Deve osservarsi che è stato superato l'iniziale orientamento di legittimità (Cass. n. 417/1996;  Cass. n. 7004/2015) in merito al quesito se si formi o meno un giudicato interno in ordine all'azione civile in caso di condanna generica al risarcimento dei danni non impugnata dalla parte civile riguardo all'omessa liquidazione dei danni - orientamento secondo cui il giudicato interno formatosi nei vari gradi del processo penale deve ritenersi operante nel giudizio civile di rinvio: allorché nel giudizio penale di merito il giudice si sia limitato a pronunciare condanna generica al risarcimento e la mancata liquidazione del danno non abbia formato oggetto di impugnazione, non è consentito al giudice civile di appello, cui la causa sia stata rimessa a seguito di annullamento, ai soli effetti civili, da parte della Corte di cassazione, ampliare i limiti del decisum propri della sentenza impugnata, procedendo alla liquidazione del danno.

Nell'ipotesi di annullamento ai soli effetti civili della sentenza penale contenente condanna generica al risarcimento del danno, si determina una piena translatio del giudizio sulla domanda risarcitoria al giudice civile competente per valore in grado di appello, il quale può procedere alla liquidazione del danno anche nel caso di mancata impugnazione dell'omessa pronuncia sul quantum ad opera della parte civile, atteso che, per effetto dell'impugnazione dell'imputato contro la pronuncia di condanna penale - la quale estende la sua efficacia a quella di condanna alle restituzioni ed al risarcimento del danno, ai sensi dell'art. 574, comma 4, c.p.p., - deve escludersi che si sia formato il giudicato interno sull'azione civile, sicché questa viene sottoposta alla cognizione del giudice del rinvio nella sua integrità, senza possibilità di scissione della decisione sull'an da quella sul quantum (Cass. n. 15182/2017; Cass. n. 22570/2018).

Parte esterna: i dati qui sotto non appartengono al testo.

(* ===== verification/Xline.v ===== *)
(** * Lines and frames of [xnet/xline.h]

    A line is a tagged value: one type byte and eight bytes that hold a number,
    or the length of the body that follows.  A frame owns a growing buffer of
    keyed lines and is also the message that the messenger sends and receives.
    The buffer is modelled as the list of its bytes; the frame's own header
    line lies directly before it. *)

From S2P Require Import Prelude Bytes.

(** ** Data *)

Definition XLINE_TYPE_INT : Z := 0x01.
Definition XLINE_TYPE_UINT : Z := 0x02.
Definition XLINE_TYPE_REAL : Z := 0x04.
Definition XLINE_TYPE_STR : Z := 0x08.
Definition XLINE_TYPE_BIN : Z := 0x10.
Definition XLINE_TYPE_OBJ : Z := 0x20.
Definition XLINE_TYPE_LIST : Z := 0x40.

Definition XLINE_SIZE : Z := 9.
Definition XLINE_MAKER_SIZE : Z := 1024 * 64.

(** [line] is the header line, [buf] the [size] bytes that [ptr] points to. *)
Record xframe := mkframe {
  f_ref : Z; f_type : Z; f_id : Z;
  f_spos : Z; f_range : Z; f_rpos : Z; f_wpos : Z; f_size : Z;
  f_line : list Z; f_buf : list Z;
}.

#[export] Instance eta_xframe : Settable xframe := fun r =>
  mkframe (f_ref r) (f_type r) (f_id r) (f_spos r) (f_range r) (f_rpos r) (f_wpos r) (f_size r)
          (f_line r) (f_buf r).

(** [__xl_n2b] on a little-endian machine: the type byte and the eight bytes of
    [n], lowest first. *)
Definition __xl_n2b (n ty : Z) : list Z := ty :: le_bytes 8 n.

(** [xl_creator]: [mem] is what [malloc] returns for a buffer of [size] bytes, a
    frame of arbitrary contents, or [None]. *)
Definition xl_creator (mem : option xframe) (size : Z) : option xframe :=
  f ← mem;
  Some (f <| f_ref := 1 |> <| f_size := size |> <| f_wpos := 0 |> <| f_rpos := 0 |>
          <| f_spos := 0 |> <| f_range := 0 |>).

Definition xl_hold (f : xframe) : xframe := f <| f_ref := u64 (f_ref f + 1) |>.

(** [xl_free]: [None] when the last reference is dropped and the frame freed. *)
Definition xl_free (f : xframe) : option xframe :=
  let r := u64 (f_ref f - 1) in
  if decide (r = 0) then None else Some (f <| f_ref := r |>).

Definition xl_fixed (f : xframe) : xframe :=
  f <| f_line := __xl_n2b (f_wpos f) XLINE_TYPE_OBJ |>.

Definition xl_clear (f : xframe) : xframe := f <| f_wpos := 0 |> <| f_rpos := 0 |>.

(** ** Reading a line

    A line is read at an offset of a region.  [__xl_b2n] puts the eight bytes
    together by shifts; signed numbers are its two's complement reading, and a
    double its 64-bit pattern. *)
Definition __xl_b2u (m : list Z) (o : Z) : option Z :=
  b1 ← rd m (o + 1); b2 ← rd m (o + 2); b3 ← rd m (o + 3); b4 ← rd m (o + 4);
  b5 ← rd m (o + 5); b6 ← rd m (o + 6); b7 ← rd m (o + 7); b8 ← rd m (o + 8);
  Some (Z.lor (Z.lor (Z.lor (Z.shiftl b8 56) (Z.shiftl b7 48)) (Z.lor (Z.shiftl b6 40) (Z.shiftl b5 32)))
              (Z.lor (Z.lor (Z.shiftl b4 24) (Z.shiftl b3 16)) (Z.lor (Z.shiftl b2 8) b1))).

Definition __xl_b2i (m : list Z) (o : Z) : option Z := n ← __xl_b2u m o; Some (s64 n).
Definition __xl_b2f (m : list Z) (o : Z) : option Z := __xl_b2u m o.
Definition __xl_l2b (o : Z) : Z := o + XLINE_SIZE.

Definition __xl_typeis_num (ty : Z) : bool := ty <=? XLINE_TYPE_REAL.

Definition __xl_sizeof_body (m : list Z) (o : Z) : option Z :=
  ty ← rd m o; if __xl_typeis_num ty then Some 8 else __xl_b2u m o.

Definition __xl_sizeof_line (m : list Z) (o : Z) : option Z :=
  ty ← rd m o;
  if __xl_typeis_num ty then Some XLINE_SIZE else n ← __xl_b2u m o; Some (u64 (n + XLINE_SIZE)).

(** ** Building

    [malloc] is what allocating a frame with a buffer of the given size
    returns.  A builder returns the frame and the result of the C function,
    [XEOF] when a larger buffer cannot be had. *)
Definition XEOF : Z := 0xFFFFFFFFFFFFFFFF.

Section Build.
Context (malloc : Z -> option xframe).

Definition xl_maker : option xframe := xl_creator (malloc XLINE_MAKER_SIZE) XLINE_MAKER_SIZE.

Definition xl_usable (f : xframe) (key : list Z) : Z :=
  let headlen := Z.of_nat (length key) + 2 + XLINE_SIZE in
  if decide (u64 (f_size f - f_wpos f) > headlen) then u64 (u64 (f_size f - f_wpos f) - headlen) else 0.

(** [__xl_realloc]: the size is written to the old frame before the allocation
    is checked; [false] is the jump to [XClean]. *)
Definition __xl_realloc (newlen : Z) (f : xframe) : option (xframe * bool) :=
  let f := f <| f_size := u64 (u64 (f_size f * 2) + newlen) |> in
  match malloc (f_size f) with
  | None => Some (f, false)
  | Some nf =>
      src ← rd_range (f_buf f) 0 (f_wpos f);
      b ← wr_range (f_buf nf) 0 src;
      Some (f <| f_buf := b |>, true)
  end.

Definition reserve (newlen : Z) (f : xframe) : option (xframe * bool) :=
  if decide (u64 (f_size f - f_wpos f) < newlen) then __xl_realloc newlen f else Some (f, true).

Definition put (bs : list Z) (f : xframe) : option xframe :=
  b ← wr_range (f_buf f) (f_wpos f) bs;
  Some (f <| f_buf := b |> <| f_wpos := u64 (f_wpos f + Z.of_nat (length bs)) |>).

(** [key] is the string without its terminator. *)
Definition __xl_fill_key (key : list Z) (f : xframe) : option xframe :=
  let klen := if decide (Z.of_nat (length key) > 64) then 64 else Z.of_nat (length key) in
  b ← wr (f_buf f) (f_wpos f) (u8 (klen + 1));
  b ← wr_range b (f_wpos f + 1) (firstn (Z.to_nat klen) key);
  b ← wr b (f_wpos f + u8 (klen + 1)) 0;
  Some (f <| f_buf := b |> <| f_wpos := u64 (f_wpos f + (u8 (klen + 1) + 1)) |>).

(** The frame the builders share: room, key, line, and the frame's own line. *)
Definition xl_add (key : list Z) (newlen : Z) (line : xframe -> option xframe) (f : xframe)
  : option (xframe * Z) :=
  '(f, ok) ← reserve newlen f;
  if ok : bool then
    f ← __xl_fill_key key f;
    f ← line f;
    let f := xl_fixed f in
    Some (f, f_wpos f)
  else Some (f, XEOF).

Definition line_len (key : list Z) : Z := u64 (Z.of_nat (length key) + 2 + XLINE_SIZE).

Definition xl_add_word (key word : list Z) : xframe -> option (xframe * Z) :=
  let wordlen := Z.of_nat (length word) + 1 in
  xl_add key (u64 (line_len key + wordlen)) (fun f =>
    f ← put (__xl_n2b wordlen XLINE_TYPE_STR) f; put (word ++ [0]) f).

Definition xl_add_str (key str : list Z) (size : Z) : xframe -> option (xframe * Z) :=
  xl_add key (u64 (line_len key + size)) (fun f =>
    f ← put (__xl_n2b size XLINE_TYPE_STR) f;
    src ← rd_range str 0 size;
    put src f).

(** A [NULL] leaves the bytes as they are. *)
Definition xl_add_bin (key : list Z) (bin : option (list Z)) (size : Z) : xframe -> option (xframe * Z) :=
  xl_add key (u64 (line_len key + size)) (fun f =>
    f ← put (__xl_n2b size XLINE_TYPE_BIN) f;
    match bin with
    | Some bin => src ← rd_range bin 0 size; put src f
    | None => Some (f <| f_wpos := u64 (f_wpos f + size) |>)
    end).

Definition xl_add_obj (key xd : list Z) (f : xframe) : option (xframe * Z) :=
  size ← __xl_sizeof_line xd 0;
  xl_add key (u64 (line_len key + size)) (fun f => src ← rd_range xd 0 size; put src f) f.

Definition xl_add_int (key : list Z) (i64 : Z) : xframe -> option (xframe * Z) :=
  xl_add key (line_len key) (put (__xl_n2b i64 XLINE_TYPE_INT)).
Definition xl_add_uint (key : list Z) (n : Z) : xframe -> option (xframe * Z) :=
  xl_add key (line_len key) (put (__xl_n2b n XLINE_TYPE_UINT)).
Definition xl_add_float (key : list Z) (bits : Z) : xframe -> option (xframe * Z) :=
  xl_add key (line_len key) (put (__xl_n2b bits XLINE_TYPE_REAL)).
Definition xl_add_ptr (key : list Z) (ptr : Z) : xframe -> option (xframe * Z) :=
  xl_add key (line_len key) (put (__xl_n2b ptr XLINE_TYPE_UINT)).

(** The result is where the line of the object is, which [xl_obj_end] fills. *)
Definition xl_obj_begin (key : option (list Z)) (f : xframe) : option (xframe * Z) :=
  let newlen := match key with Some key => line_len key | None => XLINE_SIZE end in
  '(f, ok) ← reserve newlen f;
  if ok : bool then
    f ← match key with Some key => __xl_fill_key key f | None => Some f end;
    let f := f <| f_wpos := u64 (f_wpos f + XLINE_SIZE) |> in
    Some (f, u64 (f_wpos f - XLINE_SIZE))
  else Some (f, XEOF).

Definition end_line (ty pos : Z) (f : xframe) : option xframe :=
  b ← wr_range (f_buf f) pos (__xl_n2b (u64 (f_wpos f - pos - XLINE_SIZE)) ty);
  Some (f <| f_buf := b |>).

Definition xl_obj_end (pos : Z) (f : xframe) : option (xframe * Z) :=
  if decide (pos < XEOF) then f ← end_line XLINE_TYPE_OBJ pos f; Some (f, pos) else Some (f, pos).

Definition xl_list_begin : option (list Z) -> xframe -> option (xframe * Z) := xl_obj_begin.

Definition xl_list_end (pos : Z) (f : xframe) : option (xframe * Z) :=
  if decide (pos < XEOF) then f ← end_line XLINE_TYPE_LIST pos f; Some (xl_fixed f, pos) else Some (f, pos).

Definition xl_list_append (xl : list Z) (f : xframe) : option (xframe * Z) :=
  size ← __xl_sizeof_line xl 0;
  '(f, ok) ← reserve size f;
  if ok : bool then
    src ← rd_range xl 0 size;
    f ← put src f;
    Some (f, f_wpos f)
  else Some (f, XEOF).

Definition xl_list_add (xl : list Z) (f : xframe) : option (xframe * Z) :=
  size ← __xl_sizeof_line xl 0;
  '(f, ok) ← reserve size f;
  if ok : bool then
    src ← rd_range xl 0 size;
    f ← put src f;
    let f := f <| f_line := __xl_n2b (f_wpos f) XLINE_TYPE_LIST |> in
    Some (f, f_wpos f)
  else Some (f, XEOF).
End Build.

(** ** Parsing

    A parser walks over the body of a line; [p_key] and [p_val] are offsets in
    the region [p_mem], in which the body starts at [p_ptr]. *)
Record xparser := mkparser {
  p_mem : list Z; p_ptr : Z; p_rpos : Z; p_wpos : Z; p_key : Z; p_val : option Z;
}.

#[export] Instance eta_xparser : Settable xparser := fun r =>
  mkparser (p_mem r) (p_ptr r) (p_rpos r) (p_wpos r) (p_key r) (p_val r).

Definition xl_parser (m : list Z) (o : Z) : option xparser :=
  n ← __xl_sizeof_body m o; Some (mkparser m (__xl_l2b o) 0 n 0 None).

Definition xl_list_next (p : xparser) : option (xparser * option Z) :=
  if decide (p_rpos p < p_wpos p) then
    let o := p_ptr p + p_rpos p in
    n ← __xl_sizeof_line (p_mem p) o;
    Some (p <| p_rpos := u64 (p_rpos p + n) |>, Some o)
  else Some (p, None).

(** Past the key at [rpos] and the line after it; the result is the offset of
    the line. *)
Definition step_field (p : xparser) : option (xparser * Z) :=
  let key := p_ptr p + p_rpos p in
  k0 ← rd (p_mem p) key;
  let p := p <| p_key := key |> <| p_rpos := u64 (p_rpos p + (k0 + 1)) |> in
  let val := p_ptr p + p_rpos p in
  n ← __xl_sizeof_line (p_mem p) val;
  Some (p <| p_rpos := u64 (p_rpos p + n) |>, val).

Definition xl_next (p : xparser) : option (xparser * option Z) :=
  if decide (p_rpos p < p_wpos p) then
    '(p, val) ← step_field p;
    Some (p <| p_key := p_key p + 1 |>, Some val)
  else Some (p, None).

(** One of the two loops of [xl_find]: from [rpos] up to [limit]. *)
Fixpoint find_loop (fuel : nat) (limit : Z) (key : list Z) (p : xparser) : option (xparser * bool) :=
  if decide (p_rpos p < limit) then
    match fuel with
    | O => None
    | S fuel' =>
        '(p, val) ← step_field p;
        let p := p <| p_val := Some val |> in
        k0 ← rd (p_mem p) (p_key p);
        r ← (if decide (Z.of_nat (length key) + 1 = k0)
             then mcompare (Some (key ++ [0], 0)) (Some (p_mem p, p_key p + 1)) k0 else Some 1);
        if decide (r = 0) then Some (p <| p_key := p_key p + 1 |>, true)
        else find_loop fuel' limit key p
    end
  else Some (p, false).

(** From where the last search ended to the end, then from the start. *)
Definition xl_find (p : xparser) (key : list Z) : option (xparser * option Z) :=
  let rpos := p_rpos p in
  '(p, found) ← find_loop (S (Z.to_nat (p_wpos p))) (p_wpos p) key p;
  if found : bool then Some (p, p_val p)
  else
    '(p, found) ← find_loop (S (Z.to_nat rpos)) rpos key (p <| p_rpos := 0 |>);
    if found : bool then Some (p, p_val p) else Some (p <| p_val := None |>, None).

(** [xl_find_int] and its like: the number, if the key is there. *)
Definition xl_find_with {A} (read : list Z -> Z -> option A) (p : xparser) (key : list Z)
  : option (xparser * option A) :=
  '(p, val) ← xl_find p key;
  match val with
  | Some o => x ← read (p_mem p) o; Some (p, Some x)
  | None => Some (p, None)
  end.
Definition xl_find_int := xl_find_with __xl_b2i.
Definition xl_find_uint := xl_find_with __xl_b2u.
Definition xl_find_float := xl_find_with __xl_b2f.
Definition xl_find_ptr := xl_find_with __xl_b2u.
Definition xl_find_word := xl_find_with (fun _ o => Some (__xl_l2b o)).

Definition xl_set_value (p : xparser) (key : list Z) (nb : Z) : option (xparser * option Z) :=
  '(p, val) ← xl_find p key;
  match val with
  | Some o => m ← wr_range (p_mem p) o (__xl_n2b nb XLINE_TYPE_UINT); Some (p <| p_mem := m |>, val)
  | None => Some (p, None)
  end.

Viene così valorizzato, in primo luogo, il fondamento dell'impostazione, nuova rispetto alla tradizione, adottata dal legislatore del 1988 ed orientata verso l'evidente valorizzazione dell'autonomia della giurisdizione civile rispetto a quella penale, specificandosi ancora che il contenuto del giudizio di rinvio non può essere compresso e/o ridotto dal giudice remittente in contrasto con il dettato normativo: il remittente indicherà al giudice del rinvio quel che ancora deve essere accertato, ma non potrà vietargli di pervenire alla decisione conclusiva sulla domanda civile, poiché l'art. 622 c.p.p. non gli attribuisce il potere di imporre a chi ha esercitato l'azione civile in sede penale in modo completo - e quindi non chiedendo soltanto una condanna generica - una obbligatoria scissione della decisione sull'an da quella sul quantum, costringendolo ad un processo ulteriore, e quindi ad un - incostituzionale, perché di per sé non necessario incremento del tempo necessario per far valere compiutamente il proprio diritto.